This function uses EFetch from the NCBI E-utilities to retrieve the sequences for all synthases specified in headers. It then calls fasta.parse to parse the returned response; note that extra processing has to occur because the returned FASTA will contain a full sequence description in the header line after the accession.

Parameters:headers (list) – Valid NCBI sequence identifiers (accession, GI, etc.).
cblaster.helpers.efetch_sequences_request(headers)

Launch E-Fetch request for a list of sequence accessions.
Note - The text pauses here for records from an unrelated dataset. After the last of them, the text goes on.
Lemma building_tail flags tot mid rest pts n m : building flags tot mid rest pts n m -> drop (Z.to_nat tot) m = rest.
Proof.
  intros (gap & strs & -> & [_ Ht _ _] & _). unfold sw. rewrite (app_assoc gap), (app_assoc _ (gap ++ strs)), (app_assoc mid), (app_assoc (words _)).
  apply drop_app_length'. rewrite !length_app, length_words. simpl length. lia.
Qed.

Lemma rsv_tail flags tot mid gap rest : rsv_ok flags tot mid gap rest -> drop (Z.to_nat tot) (rsv flags tot mid gap rest) = rest.
Proof.
  intros [_ Ht _ _]. unfold rsv. rewrite (app_assoc mid), (app_assoc (words _)). apply drop_app_length'. rewrite !length_app, length_words. simpl length. lia.
Qed.

(** The bytes before the structure block, without the header. *)
Definition rsv_block (rs : list (Z * Z)) : list Z := replicate 8 0 ++ rsv_bytes rs ++ be64 0 ++ be64 0.

Lemma rsv_block_length rs : length (rsv_block rs) = (24 + 16 * length rs)%nat.
Proof. unfold rsv_block. rewrite !length_app, rsv_bytes_length. simpl length. lia. Qed.

Lemma fin_from_rsv rs strs r magic tot lc pts : exists tl, from (fin (rsv_block rs) strs r magic tot lc pts) 48 = rsv_bytes (rs ++ [(0, 0)]) ++ tl.
Proof.
  exists (struct_block pts ++ strs ++ r). unfold fin, rsv_block, from. cbn [Z.ltb Z.compare].
  rewrite rsv_bytes_app, <- (app_assoc (replicate 8 0)), (app_assoc (words _)). by rewrite drop_app_length'.
Qed.

(** A finished tree is read as what was written. *)
Lemma fin_reads_as rs strs r tot pts s : let m := fin (rsv_block rs) strs r FDT_MAGIC tot FDT_FIRST_SUPPORTED_VERSION pts in
  fin_ok (rsv_block rs) strs r tot FDT_FIRST_SUPPORTED_VERSION pts -> Forall (ptok_ok strs) pts -> map pk pts = sflat s -> Forall entry_ok rs -> reads_as m rs s.
Proof.
  intros m Hok Ht Es Hrs. pose proof (rsv_block_length rs) as Hml. pose proof (fin_blob _ _ _ _ _ Hok Ht) as Hb. fold m in Hb. pose proof Hok as [_ H1 H2 H3 _ _].
  destruct (fin_from_rsv rs strs r FDT_MAGIC tot FDT_FIRST_SUPPORTED_VERSION pts) as [tl Hfrom]. fold m in Hfrom.
  pose proof (fin_rsvoff _ strs r FDT_MAGIC _ _ _ Hok) as Eo. pose proof (fin_total _ strs r FDT_MAGIC _ _ _ Hok) as Et. fold m in Eo, Et.
  pose proof (fin_length (rsv_block rs) strs r FDT_MAGIC tot FDT_FIRST_SUPPORTED_VERSION pts) as Hlen. fold m in Hlen.
  assert (Hfit : 48 + 16 * Z.of_nat (length rs + 1) <= tot) by lia. split; [|split].
  - apply holds_read, (blob_holds _ _ _ _ _ _ Hb). done.
  - apply (num_mem_rsv_eq m tot rs tl Eo Et ltac:(lia) Hfrom Hfit Hrs _ 0); lia.
  - intros i addr size Hi. unfold fdt_get_mem_rsv. rewrite (blob_probe _ _ _ _ _ _ Hb). cbn [mbind option_bind]. rewrite (proj2 (Z.ltb_ge tot 0)) by lia.
    destruct (entry_at m tot rs tl Eo Et ltac:(lia) Hfrom Hfit i (addr, size)) as (p & -> & E1 & E2); [by apply lookup_app_l_Some|].
    rewrite Forall_lookup in Hrs. destruct (Hrs i _ Hi) as (Ha & Hs & _). cbn [mbind option_bind]. rewrite E1 by done. cbn [mbind option_bind]. by rewrite E2.
Qed.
Parameters:headers (list) – NCBI sequence accessions.
Raises:requests.HTTPError – Received bad status code from NCBI.
Returns:Response returned by requests library.
Return type:requests.models.Response
cblaster.helpers.form_command(parameters)

Flatten a dictionary to create a command list for use in subprocess.run()

cblaster.helpers.get_program_path(aliases)

Get programs path given a list of program names.

Parameters:aliases (list) – Program aliases, e.g. [“diamond”, “diamond-aligner”]
Raises:ValueError – Could not find any of the given aliases on system $PATH.
Returns:Path to program executable.
cblaster.helpers.get_sequences(query_file=None, query_ids=None)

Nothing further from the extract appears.